- Also known as: Antoine de Bavier
- Origin: Switzerland
- Occupations: Clarinettist, conductor
- Instrument: Clarinet

= Antoine-Pierre de Bavier =

Antoine-Pierre de Bavier, also known as Antoine de Bavier and Anton von Bavier (September 9, 1919 - September 13, 2004) was a twentieth-century Swiss clarinettist and orchestral conductor.

De Bavier was a pupil of the clarinetist Luigi Amodio and Wilhelm Furtwängler. His earlier career was dedicated more particularly to his instrumental work as a clarinettist. He collaborated with the Végh Quartet in their early recording of the Brahms clarinet quintet, and was among the very few soloists to have worked and recorded with the Quartetto Italiano, with whom in 1952 he recorded the Mozart clarinet quintet. In 1956 he made a landmark recording of the Brahms clarinet sonatas.

A live recording exists of his performance of the Mozart quintet with the Barylli Quartet at the Salzburg Festival in 1956. In that year he was also conducting in Mexico City, for instance, in a performance of the Mozart flute and harp concerto with Gildardo Mojica (flute) and Judith Flores Alatorre (harp). He was for a time conductor of the Bilbao Symphony Orchestra.
During the fifties, due to health problems, he was forced to leave his brilliant soloist career. He was persuaded by Wilhelm Furtwängler to start a
new musical life as a conductor. As a matter of fact, he conducted important orchestras and worked with great soloists, among which the famous Italian
pianist Arturo Benedetti Michelangeli (four concerts in Germany and Italy, from 1956 to 1961).

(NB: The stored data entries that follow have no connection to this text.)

(** X14.  With the template the commands fall back on,
    [snapshot-YYYYMMDD-HHMM], the name generated at any time is [snapshot-],
    the year, the month and the day on two digits at least, a dash, and the
    hour and the minute on two digits at least; the form encoding leaves
    this name as it is, so [createSnapshot] sends it after [snapname=]
    character for character. *)
Theorem X14_default_snapshot_name :
  forall timestamp : Extension.LocalTime,
    let name :=
      Extension.generateSnapshotName Extension.defaultSnapshotTemplate timestamp in
    name
    = "snapshot-" ++ Js.Number_toString (Extension.getFullYear timestamp)
      ++ Extension.pad2 (Extension.getMonth timestamp + 1)
      ++ Extension.pad2 (Extension.getDate timestamp)
      ++ "-" ++ Extension.pad2 (Extension.getHours timestamp)
      ++ Extension.pad2 (Extension.getMinutes timestamp) /\
    ProxmoxClient.payloadOf (Some [("snapname", BString name)])
    = Some ("snapname=" ++ name).
Proof.
  intros timestamp name.
  assert (name
          = "snapshot-" ++ Js.Number_toString (Extension.getFullYear timestamp)
            ++ Extension.pad2 (Extension.getMonth timestamp + 1)
            ++ Extension.pad2 (Extension.getDate timestamp)
            ++ "-" ++ Extension.pad2 (Extension.getHours timestamp)
            ++ Extension.pad2 (Extension.getMinutes timestamp)) as Hname.
  { subst name. unfold Extension.generateSnapshotName, Extension.defaultSnapshotTemplate.
    change "snapshot-YYYYMMDD-HHMM"
      with ("snapshot-" ++ "YYYY" ++ "MM" ++ "DD" ++ "-" ++ "HHMM" ++ "").
    set (year := Js.Number_toString (Extension.getFullYear timestamp)).
    set (month := Extension.pad2 (Extension.getMonth timestamp + 1)).
    set (day := Extension.pad2 (Extension.getDate timestamp)).
    set (hour := Extension.pad2 (Extension.getHours timestamp)).
    set (minute := Extension.pad2 (Extension.getMinutes timestamp)).
    assert (forall c, numberChar c = false -> without c year = true) as Hyear
      by (intros; apply without_year; assumption).
    assert (forall c, numberChar c = false -> without c month = true) as Hmonth
      by (intros; apply without_pad2; assumption).
    assert (forall c, numberChar c = false -> without c day = true) as Hday
      by (intros; apply without_pad2; assumption).
    assert (forall c, numberChar c = false -> without c hour = true) as Hhour
      by (intros; apply without_pad2; assumption).
    assert (forall c, numberChar c = false -> without c minute = true) as Hminute
      by (intros; apply without_pad2; assumption).
    clearbody year month day hour minute.
    rewrite (replaceAll_without "H"%char "HMM" (hour ++ minute) "snapshot-") by reflexivity.
    rewrite (replaceAll_without "H"%char "HMM" (hour ++ minute) "YYYY") by reflexivity.
    rewrite (replaceAll_without "H"%char "HMM" (hour ++ minute) "MM") by reflexivity.
    rewrite (replaceAll_without "H"%char "HMM" (hour ++ minute) "DD") by reflexivity.
    rewrite (replaceAll_without "H"%char "HMM" (hour ++ minute) "-") by reflexivity.
    rewrite (replaceAll_match "H"%char "HMM" (hour ++ minute) "").
    change (Extension.replaceAll "HHMM" (hour ++ minute) "") with "".
    rewrite (replaceAll_without "Y"%char "YYY" year "snapshot-") by reflexivity.
    rewrite (replaceAll_match "Y"%char "YYY" year).
    rewrite (replaceAll_unchanged "Y"%char "YYY" year)
      by (rewrite !without_append, Hhour, Hminute; reflexivity).
    rewrite (replaceAll_without "M"%char "M" month "snapshot-") by reflexivity.
    rewrite (replaceAll_without "M"%char "M" month year) by (apply Hyear; reflexivity).
    rewrite (replaceAll_match "M"%char "M" month).
    rewrite (replaceAll_unchanged "M"%char "M" month)
      by (rewrite !without_append, Hhour, Hminute; reflexivity).
    rewrite (replaceAll_without "D"%char "D" day "snapshot-") by reflexivity.
    rewrite (replaceAll_without "D"%char "D" day year) by (apply Hyear; reflexivity).
    rewrite (replaceAll_without "D"%char "D" day month) by (apply Hmonth; reflexivity).
    rewrite (replaceAll_match "D"%char "D" day).
    rewrite (replaceAll_unchanged "D"%char "D" day)
      by (rewrite !without_append, Hhour, Hminute; reflexivity).
    rewrite (replaceAll_unchanged "H"%char "H" hour)
      by (rewrite !without_append, Hyear, Hmonth, Hday, Hhour, Hminute; reflexivity).
    rewrite (replaceAll_unchanged "m"%char "m" minute)
      by (rewrite !without_append, Hyear, Hmonth, Hday, Hhour, Hminute; reflexivity).
    rewrite ?append_nil_r, ?append_assoc. reflexivity. }
  split; [exact Hname|].
  cbn [ProxmoxClient.payloadOf option_map map String_of Js.URLSearchParams_toString].
  rewrite (formEncode_kept name); [reflexivity|].
  rewrite Hname, !allChars_append.
  repeat (apply andb_true_iff; split); try reflexivity;
    (eapply allChars_weaken; [|first [apply Number_toString_chars|apply pad2_chars]]);
    intros c; destruct c as [[] [] [] [] [] [] [] []]; try discriminate; reflexivity.
Qed.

De Bavier taught chamber music at the Salzburg Mozarteum and the Accademia Musicale Chigiana in Siena (Italy), and was on the international jury for German radio competitions. He gave concerts in the most famous European and American cities.

Later in his career de Bavier became particularly associated as conductor with the Suk Chamber Orchestra of Prague. At the Settimane Internazionale di Musica da Camera at Kastelruth (Bolzano) in 1997 and 1999 (the XII and XIV Settimane) he was the guest conductor, on the former occasion dedicating the festival to the work of J.S. Bach. Similarly he took the Prague Chamber Orchestra, with Mirjam Tschopp as solo violinist, to the Teatro Filarmonico at Brescia (a Mozart concert), and conducted Mirjam and Sibylle Tschopp with the Filarmonica at Verona in 2002.

De Bavier conducted a performance of Mozart's serenade the 'Gran Partita' (K 361) at Villa Arvedi in Cuzzaro, Grezzana, with a company of distinguished international instrumentalists, issued in 1999.